Il y soulignait les écarts entre la France et d'autres pays industrialisés comme le Canada, le Royaume Uni ou encore les États-Unis où « 48 % des chefs d'entreprises sont des femmes », ajoutant que « l'entrepreneuriat féminin représente un formidable réservoir de croissance. Les femmes représentent 46% de la population active alors qu'elles ne représentent que 28% des entrepreneurs dans les TPE/PME ».
Avant de conclure : « le Gouvernement est déterminé à rattraper ce retard et à soutenir les femmes dans leur démarche entrepreneuriale. Faire progresser leur nombre, c'est contribuer à la croissance et à la création d'emplois en France ».

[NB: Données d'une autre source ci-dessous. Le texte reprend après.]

Definition canonicalizeFinalizationResult (value : jsval) (scenarioContext : option FinalizationScenarioContext) :
    result (option FinalizationResultAuthority) :=
  match admitFinalizationResultAuthority value with
  | None => Ok None
  | Some candidate =>
      if negb (Journal.isSupportedZkVMJournal (journal_value (ra_journal candidate))) then Ok None
      else
        journal ← Journal.toPublicZkvmJournal (ra_journal candidate);
        let stored := fa_publicAudit (ra_artifacts candidate) in
        artifactResolution ← resolveStoredPublicAuditArtifacts journal stored;
        if negb (no_issues (re_issues artifactResolution)) then Ok None
        else
          derived ← buildFinalizationResultFromJournal journal (Some (ra_imageId candidate)) scenarioContext
                      (kept_artifacts stored artifactResolution);
          let storedScenarioTamperCount := resolveScenarioTamperCount (summary_counts <$> ra_tamperSummary candidate) in
          let artifacts := ra_artifacts candidate in
          let canonical :=
            mkResultAuthority (ra_tally candidate) (ra_imageId candidate) journal
              (Some (default false (ra_tamperDetected candidate) ||
                     resolveFinalizationTamperDetected (Some (j_excludedSlots (ra_journal derived)))
                       (Some (j_rejectedRecords (ra_journal derived))) (Some storedScenarioTamperCount)))
              (ra_scenarios candidate) (ra_tamperSummary candidate)
              (mkArtifacts (fa_receipt artifacts) (fa_receiptPublication artifacts)
                 (fa_publicAudit (ra_artifacts derived)) (fa_bitmap artifacts)) in
          Ok (Some (applyScenarioContext canonical scenarioContext))
  end.

Definition hydrateFinalizationResultFromJournal (value : jsval) (scenarioContext : option FinalizationScenarioContext) :
    result (option FinalizationResultAuthority) := canonicalizeFinalizationResult value scenarioContext.

Definition hasConsistentPublicAuditArtifacts (given : option (ZkVMJournal * FinalizationArtifactAvailability)) :
    result bool :=
  match given with
  | None => Ok false
  | Some (j, artifacts) =>
      if negb (Journal.isSupportedZkVMJournal (journal_value j)) then Ok false
      else
        journal ← Journal.toPublicZkvmJournal j;
        match fa_publicAudit artifacts with
        | None => Ok false
        | Some a =>
            r ← resolveStoredPublicAuditArtifacts journal (Some a);
            Ok (no_issues (re_issues r) && is_some (re_publicInputArtifact r) && is_some (re_electionManifest r) &&
                is_some (re_closeStatement r))
        end
  end.

End with_noble.

(** ** The published result (packages/api-contract/src/schemas/finalizations.ts) *)

(** A tuple of counts, one per choice. *)
Definition counts_of_list (l : list num) : Presentation.VoteCounts :=
  Presentation.mkCounts (List.nth 0 l NNaN) (List.nth 1 l NNaN) (List.nth 2 l NNaN) (List.nth 3 l NNaN) (List.nth 4 l NNaN).

Definition hasCoherentFinalizationScenarioPresentation (r : FinalizationResultAuthority) : bool :=
  hasCoherentPublicScenarioTamperCoreProjection
    (mkScenarioFacts (default "S0"%string (head (default [] (ra_scenarios r)))) (default false (ra_tamperDetected r))
       (ta_tamperedCount (ra_tally r)) (j_excludedSlots (ra_journal r)) (j_rejectedRecords (ra_journal r))
       (counts_of_list (j_verifiedTally (ra_journal r))) (counts_of_list (ta_counts (ra_tally r))) (ra_tamperSummary r)).

End FinResult.

(** * What the result of a finalization states about its scenario: with a journal
    that counts the votes the guest was given, the facts of the result are those
    the published contract admits. *)
Import CtSession.
Import Presentation.
Import Scenario.
Import FinalizeInputs.
Import FinResult.

(** ** Differences of tallies *)

Lemma num_sub_int a b : -4503599627370496 <= a <= 4503599627370496 -> -4503599627370496 <= b <= 4503599627370496 ->
  num_sub (NInt a) (NInt b) = NInt (a - b).
Proof. intros Ha Hb. unfold num_sub, num_neg. rewrite num_add_int by lia. f_equal. Qed.

Definition counts_for (count : string -> Z) : VoteCounts :=
  mkCounts (NInt (count "A")) (NInt (count "B")) (NInt (count "C")) (NInt (count "D")) (NInt (count "E")).

Lemma deltas_of f g : (forall c, -1 <= f c <= 65) -> (forall c, -1 <= g c <= 65) ->
  tally_deltas (counts_for f) (counts_for g) = map (fun c => NInt (f c - g c)) VOTE_CHOICES.
Proof.
  intros Hf Hg. assert (Hd : forall c, num_sub (NInt (f c)) (NInt (g c)) = NInt (f c - g c)).
  { intros c. specialize (Hf c). specialize (Hg c). apply num_sub_int; lia. }
  unfold tally_deltas, counts_for, count_list, VOTE_CHOICES. cbn [zip_with count_A count_B count_C count_D count_E map].
  by rewrite !Hd.
Qed.

Lemma deltas_ext f g : (forall c, f c = g c) -> map (fun c : string => NInt (f c)) VOTE_CHOICES = map (fun c => NInt (g c)) VOTE_CHOICES.
Proof. intros E. apply map_ext. intros c. by rewrite E. Qed.

(** The move of one vote is the only kind of difference a recount may show. *)
Lemma single_recount s summary old new : old ∈ VOTE_CHOICES -> new ∈ VOTE_CHOICES -> new <> old ->
  s = "S4"%string \/ (summary ≫= ts_userRecountedTo) = Some new ->
  hasSingleRecountedVote s summary
    (map (fun c => NInt ((if String.eqb c new then 1 else 0) - (if String.eqb c old then 1 else 0))) VOTE_CHOICES) = true.
Proof.
  intros Ho Hn Hne Hs. unfold VOTE_CHOICES in Ho, Hn. rewrite !elem_of_cons, elem_of_nil in Ho, Hn.
  destruct Hs as [-> | Hs]; destruct_or? Ho; destruct_or? Hn; subst; try done; unfold hasSingleRecountedVote;
    rewrite ?Hs; try (vm_compute; reflexivity); cbn -[orb bool_decide]; by rewrite orb_true_r.
Qed.
(* ===== verification/CommitAdmission.v ===== *)
(** What a successful finalization is committed and answered with
    (packages/application/src/finalize: finalization-bitmap-admission.ts,
    usecases/user-vote-artifacts.ts): the bitmap of counted votes that is stored
    beside the record, and the receipt and proof of the vote of the user. *)
From S2P Require Import Prelude.
From S2P Require Import Hex.
From S2P Require Import JsNumber.
From S2P Require Import JsText.
From S2P Require Import JsValue.
From S2P Require Import Contract.
From S2P Require Import Evidence.
From S2P Require Import Bitmap.
From S2P Require Import Bulletin.
From S2P Require Import CtSession.
From S2P Require Import SessionVote.
From S2P Require Import FinStorage.
From S2P Require Import FinTransition.
From S2P Require Import Journal.
From S2P Require Import MerkleSpec.
From S2P Require Import HostIoProofs.
From S2P Require Import TreeFacts.
From S2P Require Import BitmapFacts.
From S2P Require Import FinStorageProofs.
From S2P Require Import CtSessionProofs.
From S2P Require Import ContractFacts.
From S2P Require Import SessionVoteProofs.
Import JsText.
Import JsValue.
Import Evidence.
Import Bulletin.
Import CtSession.
Import SessionVote.
Import FinStorage.
Import FinTransition.
#[global] Open Scope Z_scope.

Module CommitAdmission.

(** ** Bitmap evidence (finalization-bitmap-admission.ts) *)

Inductive FinalizationBitmapDisposition : Type :=
| bitmap_unavailable
| bitmap_available (data : FinalizationBitmapData).

Definition AVAILABLE_DISPOSITION_KEYS : list string := ["availability"; "data"]%string.
Definition UNAVAILABLE_DISPOSITION_KEYS : list string := ["availability"]%string.

Definition normalizeHex32 (value : option string) : option string :=
  match value with
  | Some s =>
      if negb (isValidHexString s (Some 32)) then None
      else let normalized := normalizeHexString s in
           Some (if String.prefix "0x" normalized then normalized else ("0x" +:+ normalized)%string)
  | None => None
  end.

Definition sameSeenBitmapData (left right : option (list bool * string)) : bool :=
  match left, right with
  | Some (l, lr), Some (r, rr) =>
      bool_decide (normalizeHex32 (Some lr) = normalizeHex32 (Some rr)) && bool_decide (l = r)
  | None, None => true
  | _, _ => false
  end.

Definition sameBitmapData (left right : FinalizationBitmapData) : bool :=
  num_eqb (bd_treeSize left) (bd_treeSize right) && num_eqb (bd_finalizedAtMs left) (bd_finalizedAtMs right) &&
  bool_decide (normalizeHex32 (Some (bd_includedBitmapRoot left)) = normalizeHex32 (Some (bd_includedBitmapRoot right))) &&
  bool_decide (bd_includedBitmap left = bd_includedBitmap right) && sameSeenBitmapData (bd_seen left) (bd_seen right).

Definition invalid_bitmap {A} : result A := throw "Invalid finalization bitmap evidence".

Section with_noble.
Context `{Noble}.

Definition admitIncludedBitmapRoot (data : FinalizationBitmapData) (journal : ZkVMJournal) : result string :=
  computed ← Bitmap.computeIncludedBitmapRootHex (bd_includedBitmap data);
  match normalizeHex32 (Some (j_includedBitmapRoot journal)) with
  | None => invalid_bitmap
  | Some journalIncludedRoot =>
      if negb (bool_decide (normalizeHex32 (Some (bd_includedBitmapRoot data)) = Some journalIncludedRoot)) ||
         negb (bool_decide (normalizeHex32 (Some computed) = Some journalIncludedRoot)) ||
         negb (num_eqb (bd_treeSize data) (j_treeSize journal)) ||
         negb (num_eqb (NInt (zlength (bd_includedBitmap data))) (j_treeSize journal))
      then invalid_bitmap else Ok journalIncludedRoot
  end.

> Typhaine Lebègue a travaillé durant 4 ans sur le sujet
C'est donc dans ce contexte que Typhaine Lebègue a suivi le processus de création des entrepreneures en suivant, quatre années durant, une dizaine de femmes entrepreneures (cinq en projet et cinq en début de création) en France. Elle a plus particulièrement suivi leurs parcours, leurs difficultés, leurs défis, leurs doutes, leurs positionnements professionnels, leurs organisations, leurs objectifs...
Il en ressort des motivations singulières à la création : l’envie de s'épanouir personnellement, de « profiter » d'un licenciement pour rebondir professionnellement, de sortir d'un environnement non valorisant, de créer une activité à leur image, de pouvoir mieux concilier vie professionnelle et vie personnelle. Elle s’est intéressée aux critères qu'elles retiennent pour mesurer leur réussite.
Elle a également fait émerger les freins et les difficultés qu’affrontent les femmes lorsqu’elles décident de se lancer dans la création d’entreprise comme par exemple la nécessité de faire du développement commercial, d’acquérir une légitimité, de communiquer avec les banques…
Elle a également interrogé les organismes d'accompagnement de l’entrepreneuriat et les acteurs politiques.

> Les faits marquants de la thèse
Dans sa thèse, Typhaine Lebègue pointe le fait que le passage à l’acte ne concerne que bien peu de femmes alors que :
- Bien que 50 % de l'auditoire soit composé de femmes lors de réunions d’information consacrées à l’entrepreneuriat, elles ne sont finalement que 29 % à entreprendre (étude réalisée en région PACA en 2008) ;
- Les femmes occupent pourtant une place centrale dans les organisations de type associations, fondations et autres organismes faisant appel au bénévolat ;
- Ce sont les femmes qui sont les plus nombreuses à occuper des postes de salariés précaires : temps partiels (qu'il soit subi ou choisi), contrats à durée déterminée, intérim.
La thèse de Typhaine Lebègue intéresse donc autant ceux qui, au cœur de la crise actuelle, voient dans l'entrepreneuriat féminin un levier économique fondamental, que les plus sceptiques qui doutent encore de ce que l'entrepreneuriat féminin peut comporter comme spécificités.
D'une actualité brulante, cette recherche pose également les fondements d'une meilleure valorisation du rôle économique des femmes.